WHAT TO PRODUCE
Print the complete set of entries exactly.

DATASET EXTRACT
--

(** * Chunked, resumable upload coordinator (UploadManager)

    A shallow embedding of the upload core of
    [src/MUI_V1/expandable_eye_rail_mui_data_grid_community.jsx]:
    the chunk planner [buildChunks], the queue actions of [UploadManager]
    ([addFilesToQueue], [pauseUpload], [resumeUpload], [cancelUpload], the
    promotion effect) and the per-file pipeline ([startFileUpload],
    [ensureUploadSession], [uploadChunksSequentiallyWithRetry],
    [finalizeUpload]).

    Conventions.
    - JavaScript numbers that hold byte counts, indices, part numbers, HTTP
      statuses and milliseconds are integers in every run of the program;
      they are modelled as [Z].
    - [Record<string,string>] is a [gmap string string]; arrays are lists.
    - [undefined] in an optional field is [None].
    - Loops whose termination depends on the data carry a [fuel : nat];
      running out of fuel is [None] (or [Running], for an [async] function)
      and stands for a loop that is still running.
    - [uploadsRef.current] is a component of the state of its own: it is
      what the last commit left there, not what [setUploads] has been asked
      for since. *)

From stdpp Require Import gmap strings list pretty sorting.
From Stdlib Require Import Ascii.

Local Open Scope Z_scope.

(** ** Configuration constants (source lines 306-317) *)

Definition MAX_FILES : Z := 100.
Definition MAX_FILE_SIZE_BYTES : Z := 5 * 1024 * 1024 * 1024.
Definition DEFAULT_CHUNK_SIZE : Z := 10 * 1024 * 1024.
Definition MAX_PARALLEL_FILES : Z := 3.
Definition CHUNK_MAX_RETRIES : Z := 4.
Definition BACKOFF_BASE_MS : Z := 800.
Definition BACKOFF_JITTER_MS : Z := 250.

(** ** Types *)

(** [type UploadStatus]: "queued", "uploading", "paused", "done", "error",
    "canceled" and "awaiting-file". *)
Inductive UploadStatus :=
  | Queued
  | Uploading
  | Paused
  | Done
  | Error
  | Canceled
  | AwaitingFile.

#[global] Instance UploadStatus_eq_dec : EqDecision UploadStatus.
Proof. solve_decision. Defined.

(** [interface ChunkMeta]; [end] is a keyword, hence [end_]. *)
Record ChunkMeta := mkChunk {
  index : Z;
  start : Z;
  end_ : Z;
  uploaded : bool;
  etag : option string;
}.

#[global] Instance ChunkMeta_eq_dec : EqDecision ChunkMeta.
Proof. solve_decision. Defined.

(** ** ChunkPlanner: [buildChunks] (source lines 405-427) *)

(** [Array.prototype.includes] on an array of integers. *)
Definition includes (l : list Z) (x : Z) : bool := existsb (Z.eqb x) l.

(** [String(n)] for an integer [n]: its decimal numeral. *)
Definition String_ (n : Z) : string := pretty n.

(** The [for (let start = 0; start < size; start += chunkSize)] loop, with
    the three loop-carried variables [chunks], [index] and [start]. *)
Fixpoint buildChunks_loop (fuel : nat) (size chunkSize : Z)
    (alreadyUploadedParts : list Z) (partsETags : gmap string string)
    (chunks : list ChunkMeta) (index start : Z) : option (list ChunkMeta) :=
  match fuel with
  | O => None
  | S fuel' =>
      if start <? size then
        let end_ := Z.min (start + chunkSize) size in
        let partNumber := index + 1 in
        let uploadedAlready := includes alreadyUploadedParts partNumber in
        let chunks' :=
          chunks ++ [mkChunk index start end_ uploadedAlready
                       (if uploadedAlready
                        then partsETags !! String_ partNumber
                        else None)] in
        buildChunks_loop fuel' size chunkSize alreadyUploadedParts partsETags
          chunks' (index + 1) (start + chunkSize)
      else Some chunks
  end.

Definition buildChunks_fuel (fuel : nat) (size chunkSize : Z)
    (alreadyUploadedParts : list Z) (partsETags : gmap string string)
    : option (list ChunkMeta) :=
  buildChunks_loop fuel size chunkSize alreadyUploadedParts partsETags [] 0 0.

(** [buildChunks] proper.  With [chunkSize >= 1] the loop exits after at most
    [size] iterations, so [S (Z.to_nat size)] tests of the loop condition are
    enough; [buildChunks_fuel_stable] below shows that no other amount of
    fuel can give a different list. *)
Definition buildChunks (size chunkSize : Z)
    (alreadyUploadedParts : list Z) (partsETags : gmap string string)
    : option (list ChunkMeta) :=
  buildChunks_fuel (S (Z.to_nat size)) size chunkSize
    alreadyUploadedParts partsETags.

(** ceil(a / b) for [b > 0] ([Z.div] rounds down). *)
Definition ceil_div (a b : Z) : Z := - ((- a) / b).

(** The [i]-th chunk of a plan, in closed form. *)
Definition plan_chunk (size chunkSize : Z) (alreadyUploadedParts : list Z)
    (partsETags : gmap string string) (i : nat) : ChunkMeta :=
  let partNumber := Z.of_nat i + 1 in
  let uploadedAlready := includes alreadyUploadedParts partNumber in
  mkChunk (Z.of_nat i) (Z.of_nat i * chunkSize)
    (Z.min (Z.of_nat i * chunkSize + chunkSize) size)
    uploadedAlready
    (if uploadedAlready then partsETags !! String_ partNumber else None).

(** How many chunks of a list contain byte offset [b]. *)
Definition covering (chunks : list ChunkMeta) (b : Z) : nat :=
  length (filter (λ c, start c ≤ b < end_ c) chunks).

(** What resume does to one chunk of a fresh plan. *)
Definition mark_uploaded (alreadyUploadedParts : list Z)
    (partsETags : gmap string string) (c : ChunkMeta) : ChunkMeta :=
  if includes alreadyUploadedParts (index c + 1)
  then mkChunk (index c) (start c) (end_ c) true
         (partsETags !! String_ (index c + 1))
  else c.

(** The chunk carries an etag ([etag] is not [undefined]). *)
Definition has_etag (c : ChunkMeta) : bool :=
  match etag c with Some _ => true | None => false end.

(** A list of chunks that tiles [[lo, hi)]: every chunk is non-empty and
    starts where its predecessor ended. *)
Inductive chained : Z → Z → list ChunkMeta → Prop :=
  | chained_nil lo : chained lo lo []
  | chained_cons c hi l :
      start c < end_ c → chained (end_ c) hi l → chained (start c) hi (c :: l).

(** ** Records of the upload queue (source lines 326-362) *)

(** The fields of a browser [File] that the coordinator reads
    ([type] is a keyword, hence [type_]). *)
Module File.
Record t := mk {
  name : string;
  size : Z;
  lastModified : Z;
  type_ : string;
}.
End File.

#[global] Instance File_eq_dec : EqDecision File.t.
Proof. solve_decision. Defined.

(** [interface UploadFileMeta].  [id] is written [id_]; the two fields that
    no claim reads are left out: [progress] (a floating-point percentage
    recomputed from [uploadedBytes] at every write) and [controller] (an
    [AbortController] that is stored but never passed to a request). *)
Record UploadFileMeta := mkMeta {
  id_ : string;
  file : option File.t;
  fileName : string;
  fileSize : Z;
  fileLastModified : option Z;
  status : UploadStatus;
  uploadedBytes : Z;
  uploadId : option string;
  chunkSize : Z;
  chunks : list ChunkMeta;
  error : option string;
  completing : bool;
  fileUrl : option string;
}.

#[global] Instance UploadFileMeta_eq_dec : EqDecision UploadFileMeta.
Proof. solve_decision. Defined.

--

ANSWER BOX
(** * Chunked, resumable upload coordinator (UploadManager)

    A shallow embedding of the upload core of
    [src/MUI_V1/expandable_eye_rail_mui_data_grid_community.jsx]:
    the chunk planner [buildChunks], the queue actions of [UploadManager]
    ([addFilesToQueue], [pauseUpload], [resumeUpload], [cancelUpload], the
    promotion effect) and the per-file pipeline ([startFileUpload],
    [ensureUploadSession], [uploadChunksSequentiallyWithRetry],
    [finalizeUpload]).

    Conventions.
    - JavaScript numbers that hold byte counts, indices, part numbers, HTTP
      statuses and milliseconds are integers in every run of the program;
      they are modelled as [Z].
    - [Record<string,string>] is a [gmap string string]; arrays are lists.
    - [undefined] in an optional field is [None].
    - Loops whose termination depends on the data carry a [fuel : nat];
      running out of fuel is [None] (or [Running], for an [async] function)
      and stands for a loop that is still running.
    - [uploadsRef.current] is a component of the state of its own: it is
      what the last commit left there, not what [setUploads] has been asked
      for since. *)

From stdpp Require Import gmap strings list pretty sorting.
From Stdlib Require Import Ascii.

Local Open Scope Z_scope.

(** ** Configuration constants (source lines 306-317) *)

Definition MAX_FILES : Z := 100.
Definition MAX_FILE_SIZE_BYTES : Z := 5 * 1024 * 1024 * 1024.
Definition DEFAULT_CHUNK_SIZE : Z := 10 * 1024 * 1024.
Definition MAX_PARALLEL_FILES : Z := 3.
Definition CHUNK_MAX_RETRIES : Z := 4.
Definition BACKOFF_BASE_MS : Z := 800.
Definition BACKOFF_JITTER_MS : Z := 250.

(** ** Types *)

(** [type UploadStatus]: "queued", "uploading", "paused", "done", "error",
    "canceled" and "awaiting-file". *)
Inductive UploadStatus :=
  | Queued
  | Uploading
  | Paused
  | Done
  | Error
  | Canceled
  | AwaitingFile.

#[global] Instance UploadStatus_eq_dec : EqDecision UploadStatus.
Proof. solve_decision. Defined.

(** [interface ChunkMeta]; [end] is a keyword, hence [end_]. *)
Record ChunkMeta := mkChunk {
  index : Z;
  start : Z;
  end_ : Z;
  uploaded : bool;
  etag : option string;
}.

#[global] Instance ChunkMeta_eq_dec : EqDecision ChunkMeta.
Proof. solve_decision. Defined.

(** ** ChunkPlanner: [buildChunks] (source lines 405-427) *)

(** [Array.prototype.includes] on an array of integers. *)
Definition includes (l : list Z) (x : Z) : bool := existsb (Z.eqb x) l.

(** [String(n)] for an integer [n]: its decimal numeral. *)
Definition String_ (n : Z) : string := pretty n.

(** The [for (let start = 0; start < size; start += chunkSize)] loop, with
    the three loop-carried variables [chunks], [index] and [start]. *)
Fixpoint buildChunks_loop (fuel : nat) (size chunkSize : Z)
    (alreadyUploadedParts : list Z) (partsETags : gmap string string)
    (chunks : list ChunkMeta) (index start : Z) : option (list ChunkMeta) :=
  match fuel with
  | O => None
  | S fuel' =>
      if start <? size then
        let end_ := Z.min (start + chunkSize) size in
        let partNumber := index + 1 in
        let uploadedAlready := includes alreadyUploadedParts partNumber in
        let chunks' :=
          chunks ++ [mkChunk index start end_ uploadedAlready
                       (if uploadedAlready
                        then partsETags !! String_ partNumber
                        else None)] in
        buildChunks_loop fuel' size chunkSize alreadyUploadedParts partsETags
          chunks' (index + 1) (start + chunkSize)
      else Some chunks
  end.

Definition buildChunks_fuel (fuel : nat) (size chunkSize : Z)
    (alreadyUploadedParts : list Z) (partsETags : gmap string string)
    : option (list ChunkMeta) :=
  buildChunks_loop fuel size chunkSize alreadyUploadedParts partsETags [] 0 0.

(** [buildChunks] proper.  With [chunkSize >= 1] the loop exits after at most
    [size] iterations, so [S (Z.to_nat size)] tests of the loop condition are
    enough; [buildChunks_fuel_stable] below shows that no other amount of
    fuel can give a different list. *)
Definition buildChunks (size chunkSize : Z)
    (alreadyUploadedParts : list Z) (partsETags : gmap string string)
    : option (list ChunkMeta) :=
  buildChunks_fuel (S (Z.to_nat size)) size chunkSize
    alreadyUploadedParts partsETags.

(** ceil(a / b) for [b > 0] ([Z.div] rounds down). *)
Definition ceil_div (a b : Z) : Z := - ((- a) / b).

(** The [i]-th chunk of a plan, in closed form. *)
Definition plan_chunk (size chunkSize : Z) (alreadyUploadedParts : list Z)
    (partsETags : gmap string string) (i : nat) : ChunkMeta :=
  let partNumber := Z.of_nat i + 1 in
  let uploadedAlready := includes alreadyUploadedParts partNumber in
  mkChunk (Z.of_nat i) (Z.of_nat i * chunkSize)
    (Z.min (Z.of_nat i * chunkSize + chunkSize) size)
    uploadedAlready
    (if uploadedAlready then partsETags !! String_ partNumber else None).

(** How many chunks of a list contain byte offset [b]. *)
Definition covering (chunks : list ChunkMeta) (b : Z) : nat :=
  length (filter (λ c, start c ≤ b < end_ c) chunks).

(** What resume does to one chunk of a fresh plan. *)
Definition mark_uploaded (alreadyUploadedParts : list Z)
    (partsETags : gmap string string) (c : ChunkMeta) : ChunkMeta :=
  if includes alreadyUploadedParts (index c + 1)
  then mkChunk (index c) (start c) (end_ c) true
         (partsETags !! String_ (index c + 1))
  else c.

(** The chunk carries an etag ([etag] is not [undefined]). *)
Definition has_etag (c : ChunkMeta) : bool :=
  match etag c with Some _ => true | None => false end.

(** A list of chunks that tiles [[lo, hi)]: every chunk is non-empty and
    starts where its predecessor ended. *)
Inductive chained : Z → Z → list ChunkMeta → Prop :=
  | chained_nil lo : chained lo lo []
  | chained_cons c hi l :
      start c < end_ c → chained (end_ c) hi l → chained (start c) hi (c :: l).

(** ** Records of the upload queue (source lines 326-362) *)

(** The fields of a browser [File] that the coordinator reads
    ([type] is a keyword, hence [type_]). *)
Module File.
Record t := mk {
  name : string;
  size : Z;
  lastModified : Z;
  type_ : string;
}.
End File.

#[global] Instance File_eq_dec : EqDecision File.t.
Proof. solve_decision. Defined.

(** [interface UploadFileMeta].  [id] is written [id_]; the two fields that
    no claim reads are left out: [progress] (a floating-point percentage
    recomputed from [uploadedBytes] at every write) and [controller] (an
    [AbortController] that is stored but never passed to a request). *)
Record UploadFileMeta := mkMeta {
  id_ : string;
  file : option File.t;
  fileName : string;
  fileSize : Z;
  fileLastModified : option Z;
  status : UploadStatus;
  uploadedBytes : Z;
  uploadId : option string;
  chunkSize : Z;
  chunks : list ChunkMeta;
  error : option string;
  completing : bool;
  fileUrl : option string;
}.

#[global] Instance UploadFileMeta_eq_dec : EqDecision UploadFileMeta.
Proof. solve_decision. Defined.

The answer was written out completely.